B-Graders bring "A" game

It's been a tough year for Hollywood but local filmmakers brought their A-games to the Heavy Hitting B-Grade Horrorfest last weekend for an evening of raunchy, bloody madness and high-quality filmmaking. With over 20 independent flicks making the cut, in the end Pemberton filmmaker Conrad Shapansky nabbed "Best in Show" (again) with So You Think You Can Write, an introspective homage to the festival on its 10th anniversary. The film starred Shapansky as himself, trying to brainstorm up ideas for his B-Grade HorrorFest film. It's all very meta, but somehow Conrad managed to stitch together a story combining all the ingredients HorrorFesters love, plus bacon and eggs. The victory is Shapansky's third Horrorfest win while Gabe Langlois, who shot the flick, picked up a Best Cinematography award.

Vancouver filmmaker Ben Stoddard tore the roof off the Fairmont Chateau Whistler with Zombie Skatepark Bloodbath (which is as awesome as it sounds) and ended up winning Best Death Scene and Best Single Visual Effect

Stoddard's cast of real skateboarders translated into some truly spectacular skate-deaths, backed up by solid acting. Whistler's Braedon Wheeler took home Rookie of the Year honours and Trevor "DJ ROB BANKS" Anstey (who appeared in Shapansky's film as well) won Best Actor - he literally killed it.
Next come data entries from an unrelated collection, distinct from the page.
(** * ServerClient: the endpoint facade of the Postmark server client

    A shallow embedding of [src/client/ServerClient.ts].  Every method of
    the class fixes a verb, a path and a payload and hands them to one of
    the two request methods it inherits from [BaseClient].

    - JavaScript objects live in a heap and are passed by reference; an
      object literal allocates.  The own enumerable properties of an object
      are a finite map from keys to values; the order of the keys is not
      part of the model.
    - A method body is a program over a few steps: allocate an object, read
      or define properties, call an inherited request method.  A program is
      run against a dispatcher, which stands for the inherited methods, and
      the run records every call made to it.
    - There are two interpreters of these programs.  [run] works on heaps
      whose objects have data properties only, where reading a property
      cannot fail.  [runA] works on heaps whose objects may have accessor
      properties, whose getters run when a filter is spread and may raise;
      on heaps of data objects the two agree ([runA_liftWorld]).
    - [BaseClient] itself is not among the sources.  The facade is stated
      and proved for an arbitrary dispatcher; where a property is about
      what the dispatcher does (headers, callbacks, serialisation) a
      dispatcher written after the specification is used, in
      [Module BaseClient].
    - Numbers are the integral ones.  A safe integer is rendered by its
      decimal digits; the rendering of an integer beyond the safe range is
      a parameter ([NumberRendering]).  A deferred result is identified
      with the way it settles. *)

From Stdlib Require Import Ascii.
From stdpp Require Import base option strings gmap fin_maps pretty.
As did Horrorfest judge/actor Bruce McGregor in Compuncture , a foreboding revenge flick from Stu MacKay-Smith that rounded out the creepy factor of a night punctuated mainly with low-brow humour. Dark and brooding, and with some social commentary mixed in, Compuncture brought some intelligence to the evening, as well as the return of the crowd-favourite Gas Mask character.

On the campier end of the spectrum, Brad Chornoby presented a highly involved crime picture called Raunchy, featuring a couple of drag-queen hit men going after a martial arts master. From costume to dialogue to bone-shivering underwater death scenes, Chornz channels the B-Grade spirit perhaps as well as anyone so it was fitting that he won the Peoples' Champ award which included a handcrafted championship belt from Whistler's Love Jules Leather.
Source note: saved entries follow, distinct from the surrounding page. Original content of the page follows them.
Definition bench_launch (code : Z) (out : list Byte.byte) : M SolpsRun :=
  launch bench_required ["chi"%string] ["D"%string] unit bench_axis bench_profile
    bench_writer (bench_scheduler code out) bench_solps (clock 1000) 3
    bench_simulations bench_parameters.

(** the world after the case builder, and after the transport input *)
Definition bench_built : World :=
  (build_solps_case bench_required bench_reference bench_case bench_parameters
     bench_world).1.

Definition bench_prepared : World :=
  (write_transport_input ["chi"%string] ["D"%string] unit bench_axis bench_profile
     bench_writer bench_solps bench_case bench_parameters bench_built).1.

(** a run directory after the simulation, with and without its result *)
Definition bench_run : SolpsRun :=
  mkSolpsRun bench_parameters 3 bench_case (clock 1000) (txt "12345") 24.

Definition bench_tree_finished : gmap abspath node :=
  list_to_map
    [ (["tmp"], Dir); (["tmp"; "sim"], Dir); (["tmp"; "sim"; "run_3"], Dir);
      (["tmp"; "sim"; "run_3"; "balance.nc"], File (txt "results"));
      (["tmp"; "sim"; "run_3"; "input.dat"], File (txt "x = 0" ++ [nl]));
      (["tmp"; "sim"; "run_3"; "b2fstati"], File (txt "state"));
      (["tmp"; "sim"; "run_3"; "run.log"], File (txt "done"));
      (["tmp"; "sim"; "run_3"; "plots"], Dir);
      (["tmp"; "sim"; "run_3"; "plots"; "te.png"], File (txt "png")) ]%string.

Definition bench_world_finished : World :=
  mkWorld bench_tree_finished ["tmp"; "sim"]%string.

Definition bench_world_crashed : World :=
  mkWorld (delete ["tmp"; "sim"; "run_3"; "balance.nc"]%string bench_tree_finished)
          ["tmp"; "sim"]%string.

(** ** Further vocabulary *)

(** A computation started in directory [wd] that stays there and changes
    no entry outside the subtree rooted at [a]. *)
Definition confined {A : Type} (wd a : abspath) (m : M A) : Prop :=
  ∀ w, cwd w = wd →
       cwd (m w).1 = wd ∧ ∀ p, ¬ a `prefix_of` p → fs (m w).1 !! p = fs w !! p.

(** What the case builder puts under the name [n] of the case directory,
    read from the reference directory [r] of the tree [t0]: the base state
    under its new name, the input files that are present, and, when
    templates are processed, for each present template the lines as they
    were written. *)
Definition case_entry (t0 : gmap abspath node) (r : abspath) (templated : bool)
    (n : string) : option node :=
  if bool_decide (n = "b2fstati"%string) then t0 !! (r ++ ["b2fstate"%string])
  else if bool_decide (n ∈ input_files) && is_file t0 (r ++ [n]) then t0 !! (r ++ [n])
  else if templated && bool_decide (n ∈ present_templates t0 r)
       then Some (File (written_content (lines_of t0 (r ++ [n]))))
  else None.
Down the road, Squamish was incredibly well represented at B-Grade HorrorFest with films like The Sweater, Mystery Line and Blood Quest, an 18-minute medieval epic by Miles Wilkinson and HorrorFest co-creator Chili Thom. Chock full of perfect costumes, enormous battles, one-liners, high-ridgeline sword-fighting shot from a plane and more, Blood Quest is easily the largest production screened in HorrorFest History.
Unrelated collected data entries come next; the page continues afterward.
(** [s.replace(old, new)] for one-character [old] and [new], as the cell
    uses it. *)
Fixpoint replace_char (old new : ascii) (s : string) : string :=
  match s with
  | EmptyString => EmptyString
  | String c s' =>
      String (if Ascii.eqb c old then new else c) (replace_char old new s')
  end.

(** [f"smp-{instance_type}-{model_name_or_path}-{cur_time}"
      .replace(".", "-").replace("/", "-")]; [cur_time] is the time stamp
    that [strftime] gave. *)
Definition base_job_name (instance_type model_name_or_path cur_time : string)
  : string :=
  replace_char "/" "-"
    (replace_char "." "-"
       ("smp-" +:+ instance_type +:+ "-" +:+ model_name_or_path +:+ "-"
          +:+ cur_time)).

End JobName.

(** ** The feature-group notebook: the feature definitions *)

Module FeatureDefinitions.

Inductive FeatureTypeEnum : Type := STRING | INTEGRAL | FRACTIONAL.

Record FeatureDefinition : Type := {
  feature_name : string;
  feature_type : FeatureTypeEnum
}.

Definition default_feature_type : FeatureTypeEnum := STRING.

Definition column_to_feature_type_mapping : dict FeatureTypeEnum :=
  {[ "float" := FRACTIONAL; "long" := INTEGRAL ]}.

(** The names that the notebook chose and the schema that it lists. *)
Definition record_identifier_feature_name : string := "ratingEventId".
Definition event_time_feature_name : string := "EventTime".

Definition column_schemas : list (dict string) :=
  [ {[ "name" := "ratingEventId"; "type" := "string" ]};
    {[ "name" := "ts"; "type" := "long" ]};
    {[ "name" := "userId"; "type" := "long" ]};
    {[ "name" := "trackId"; "type" := "string" ]};
    {[ "name" := "sessionId"; "type" := "long" ]};
    {[ "name" := "itemInSession"; "type" := "long" ]};
    {[ "name" := "Rating"; "type" := "float" ]};
    {[ "name" := "EventTime"; "type" := "float" ]} ].

(** [d[key]] on a column schema. *)
Definition schema_item (column_schema : dict string) (key : string)
  : exn + string :=
  match column_schema !! key with
  | Some v => inr v
  | None => inl (KeyError [key])
  end.

(** [FeatureDefinition(feature_name=column_schema['name'],
      feature_type=column_to_feature_type_mapping.get(column_schema['type'],
                                                      default_feature_type))]. *)
Definition feature_definition (column_schema : dict string)
  : exn + FeatureDefinition :=
  match schema_item column_schema "name" with
  | inl e => inl e
  | inr name =>
      match schema_item column_schema "type" with
      | inl e => inl e
      | inr type =>
          inr {| feature_name := name;
                 feature_type :=
                   default default_feature_type
                     (column_to_feature_type_mapping !! type) |}
      end
  end.

(** The list comprehension over [column_schemas]: the first schema that
    lacks a key ends it. *)
Fixpoint feature_definitions (column_schemas : list (dict string))
  : exn + list FeatureDefinition :=
  match column_schemas with
  | [] => inr []
  | column_schema :: rest =>
      match feature_definition column_schema with
      | inl e => inl e
      | inr d =>
          match feature_definitions rest with
          | inl e => inl e
          | inr ds => inr (d :: ds)
          end
      end
  end.

End FeatureDefinitions.

(** ** The inference notebook: scoring the rows *)

Module Scoring.

Import InferenceNotebook.

(** How often the character occurs in the string. *)
Fixpoint count_char (c : ascii) (s : string) : nat :=
  match s with
  | EmptyString => 0
  | String c' s' => (if Ascii.eqb c' c then 1 else 0) + count_char c s'
  end.

Section Scoring.

Context {V : Type}.

(** The variables of the prediction cell: the requests sent to the
    endpoint so far, the list [predictions], and the name [prediction],
    which is unbound until the loop body has run once. *)
Record predict_state : Type := {
  requests : list string;
  predictions : list V;
  prediction : option V
}.

(** [for data_input in data_inputs:] with the body
    [results = predictor.predict(data_input, ..)],
    [prediction = json.loads(results)], [predictions.append(prediction)].
    [predict i] is the endpoint's answer to the [i]-th request and [loads]
    is [json.loads]; an exception of either ends the loop. *)
Fixpoint predict_loop (predict : nat -> string -> exn + string)
    (loads : string -> exn + V) (data_inputs : list string)
    (st : predict_state) : predict_state * option exn :=
  match data_inputs with
  | [] => (st, None)
  | data_input :: rest =>
      let sent :=
        {| requests := requests st ++ [data_input];
           predictions := predictions st;
           prediction := prediction st |} in
      match predict (length (requests st)) data_input with
      | inl e => (sent, Some e)
      | inr results =>
          match loads results with
          | inl e => (sent, Some e)
          | inr p =>
              predict_loop predict loads rest
                {| requests := requests sent;
                   predictions := predictions st ++ [p];
                   prediction := Some p |}
          end
      end
  end.

(** The cell: [predictions = []], the loop, and the [print] of the last
    [prediction], which the result carries.  [prediction0] is what the
    kernel holds for the name [prediction] before the cell. *)
Definition prediction_cell (predict : nat -> string -> exn + string)
    (loads : string -> exn + V) (data_inputs : list string)
    (prediction0 : option V) : predict_state * (exn + V) :=
  let '(st, raised) :=
    predict_loop predict loads data_inputs
      {| requests := []; predictions := []; prediction := prediction0 |} in
  match raised with
  | Some e => (st, inl e)
  | None =>
      match prediction st with
      | Some p => (st, inr p)
      | None => (st, inl (NameError "prediction"))
      end
  end.

(** The cell [v] written at the given positions of a row. *)
Definition set_cells (idx : list nat) (v : V) (row : list V) : list V :=
  foldr (fun i r => <[i:=v]> r) row idx.

(** [df[label] = vals] for a list [vals].  A frame without rows takes the
    rows of a non-empty [vals], its other cells being [nan]; otherwise
    [vals] must have one value per row.  A new label is added as the last
    column; an existing label has its column overwritten, and so has every
    column that carries it. *)
Definition setitem (nan : V) (label : string) (vals : list V)
    (df : DataFrame V) : exn + DataFrame V :=
  let rows :=
    match values df, vals with
    | [], _ :: _ => replicate (length vals) (replicate (length (columns df)) nan)
    | rows, _ => rows
    end in
  if bool_decide (length vals = length rows) then
    match positions label (columns df) with
    | [] =>
        inr {| columns := columns df ++ [label];
               values := zip_with (fun row v => row ++ [v]) rows vals |}
    | idx =>
        inr {| columns := columns df;
               values := zip_with (fun row v => set_cells idx v row) rows vals |}
    end
  else inl (OtherException "ValueError").

(** [inference_df['rating'] = predictions] and
    [inference_df = inference_df[['rating']+feature_names]]. *)
Definition scored_frame (nan : V) (feature_names : list string)
    (predictions : list V) (inference_df : DataFrame V)
  : exn + DataFrame V :=
  match setitem nan "rating" predictions inference_df with
  | inl e => inl e
  | inr df => getitem ("rating" :: feature_names) df
  end.

End Scoring.

Definition label : string := "rating".

(** The key under which the cell uploads [data/prediction_data.csv], and
    [pred_data_uri], the input of the explainability job. *)
Definition pred_data_key (prefix : string) : string :=
  prefix +:+ "/data/pred/prediction_data.csv".

Definition pred_data_uri (bucket prefix : string) : string :=
  "s3://" +:+ bucket +:+ "/" +:+ prefix +:+ "/data/pred/prediction_data.csv".

(** [explainability_output_path], the output location of the job, and the
    path that the last cell reads with [pd.read_csv]. *)
Definition explainability_output_path (bucket prefix : string) : string :=
  "s3://" +:+ bucket +:+ "/" +:+ prefix +:+ "/clarify-output/explainability".

Definition local_explanations_path (bucket prefix : string) : string :=
  explainability_output_path bucket prefix +:+ "/explanations_shap/out.csv".

(** The URI of an object of a bucket. *)
Definition s3_uri (bucket key : string) : string :=
  "s3://" +:+ bucket +:+ "/" +:+ key.

(** [headers=[label]+feature_names] of the explainability data
    configuration. *)
Definition explainability_headers (feature_names : list string) : list string :=
  label :: feature_names.

End Scoring.

(** ** The vocabulary of the further statements *)

(** Scoring a line: the endpoint's answer read by [json.loads]. *)
Definition score {V} (predict : nat -> string -> exn + string)
    (loads : string -> exn + V) (i : nat) (data_input : string) : exn + V :=
  match predict i data_input with
  | inl e => inl e
  | inr results => loads results
  end.

(** A sample endpoint: it answers the [i]-th request with the number
    [i + 3], and in the failing variant refuses the third request. *)
Definition sample_predict (i : nat) (data_input : string) : exn + string :=
  inr (str_int (Z.of_nat i + 3)).

Definition failing_predict (i : nat) (data_input : string) : exn + string :=
  if (i =? 2)%nat then inl (OtherException "ModelError")
  else sample_predict i data_input.

Definition sample_loads (results : string) : exn + Z :=
  match parse_int results with
  | Some z => inr z
  | None => inl (OtherException "JSONDecodeError")
  end.

(** The name [prediction] after the loop has appended [vs]. *)
Definition last_or {V} (vs : list V) (prediction0 : option V) : option V :=
  match last vs with
  | Some p => Some p
  | None => prediction0
  end.

(** The number of rows that [head n] keeps of [N]. *)
Definition kept (n : Z) (N : nat) : nat :=
  if 0 <=? n then Nat.min (Z.to_nat n) N else (N - Z.to_nat (- n))%nat.

(** The number of columns that the labels select, all duplicates counted. *)
Definition selected (labels cols : list string) : nat :=
  foldr (fun l n => (InferenceNotebook.occurrences l cols + n)%nat) 0%nat labels.

(** * The vocabulary of the statements *)

Import FeatureGroupNotebook InferenceNotebook TrainingNotebook.

(** A computation that never makes a call of kind [p]. *)
Definition quiet {A} (p : event -> bool) (m : cell A) : Prop :=
  forall k, count p (trace_of (m k)) = 0%nat.

(** A computation that leaves the kernel's variables alone. *)
Definition pure {A} (m : cell A) : Prop :=
  forall k, kernel_of (m k) = k.

(** The kernel after [feature_group_exists = b]. *)
Definition set_flag (b : bool) (k : kernel) : kernel :=
  {| feature_group_exists := Some b |}.

(** What follows the provisioning cell in the stage. *)
Definition rest_of_stage (fuel : nat) (w : stage_world) : cell unit :=
  wait_for_feature_group_creation_complete fuel (describes w) ;;
  ingestion_cell (ingestion w).

(** One round of the loop: the message, the pause, the next poll. *)
Definition round : list event :=
  [Print "Waiting for Feature Group Creation"; Sleep 5;
   FeatureGroupDescribe feature_group_name].

(** The [i]-th poll is answered with a description whose status is [st]. *)
Definition polls (describes : nat -> exn + dict string) (i : nat)
    (st : option string) : Prop :=
  exists d, describes i = inr d /\ d !! "FeatureGroupStatus" = st.

(** The trace of a wait that saw [n] times "Creating" before [st]. *)
Definition wait_trace (n : nat) (st : option string) : list event :=
  FeatureGroupDescribe feature_group_name :: concat (replicate n round)
    ++ (if code_is st "Created" then [Print msg_created] else []).

(** What C4 says of one run of the cell: it yields a frame with as many
    rows as the tracks frame, whose columns are the feature names in their
    order, every row holding a cell for each of them. *)
Definition reprojects {V} (feature_names : list string)
    (df_tracks : DataFrame V) (df_user : list (string * V)) : Prop :=
  exists df, inference_df feature_names df_tracks df_user = inr df
    /\ length (values df) = length (values df_tracks)
    /\ columns df = feature_names
    /\ Forall (fun row => length row = length feature_names) (values df).

(** A cell whose rendering is a field of the wire format that reads back as
    the cell: not empty, without a comma, and parsed to the same value.
    This is what Python's [str] gives for a number. *)
Definition renders_back {V} (str : V -> string) (parse : string -> option V)
    (v : V) : Prop :=
  str v <> "" /\ contains "," (str v) = false /\ parse (str v) = Some v.

(** [a] stands before [b] in an order by the key [k]. *)
Definition ordered {V} (ascending : bool) (k : list V -> Q) (a b : list V)
  : Prop :=
  before ascending (k a) (k b) = true.

(** The rows of a frame in descending order of the cell at position [i]. *)
Definition descending {V} (num : V -> Q) (i : nat) (rows : list (list V))
  : Prop :=
  Sorted (fun a b => (key num i b <= key num i a)%Q) rows.

(** ** Sample runs *)

Definition sample_describes (i : nat) : exn + dict string :=
  inr {[ "FeatureGroupStatus" := if (i <? 2)%nat then "Creating" else "Created" ]}.

Definition stuck_describes (i : nat) : exn + dict string :=
  inr {[ "FeatureGroupStatus" := "Creating" ]}.

Definition sample_ingestion : ingestion_world :=
  {| processing_job_name := "dw-flow-proc-music-rec-ratings-7-1a2b3c4d";
     run_answer := inr tt;
     job_result := inr "Completed" |}.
Other highlights included Stuart Andrew's Mystery Line , a choose-your-own-adventure movie where audiences could affect the story by voting (via Twitter over intermission) on four options presented by Darla, a take-no-prisoners tough girl who gets herself into a real pickle (and a Best Actress nod). The participatory, crowd voting concept was a massive hit and one wonders how much longer until Hollywood picks up the idea (and further blurs the line between film and gameplay entertainment).

Female filmmakers were well represented with Janice Low winning The Manimal Award for Most Fearless Performance by directing and starring in Trepan , a female-driven revenge film that redefines the concept of badass.

The list goes on. Flame thrower battles on top of an evil Vancouver apartment building ( Tenant Terror) , a possessed and bedazzled ugly sweater ( The Sweater) , a killer slinky ( Coils of Terror) , surf terror ( Red Fin) , cannibal immigration agents ( Dead Crossing ) and a bear ( Play Dead) - every film was a winner, the production value and effort were astounding, and while Hollywood flounders and recycles ideas almost weekly the Whistler filmmaking community should be proud of themselves for pulling off the best sequel of the year.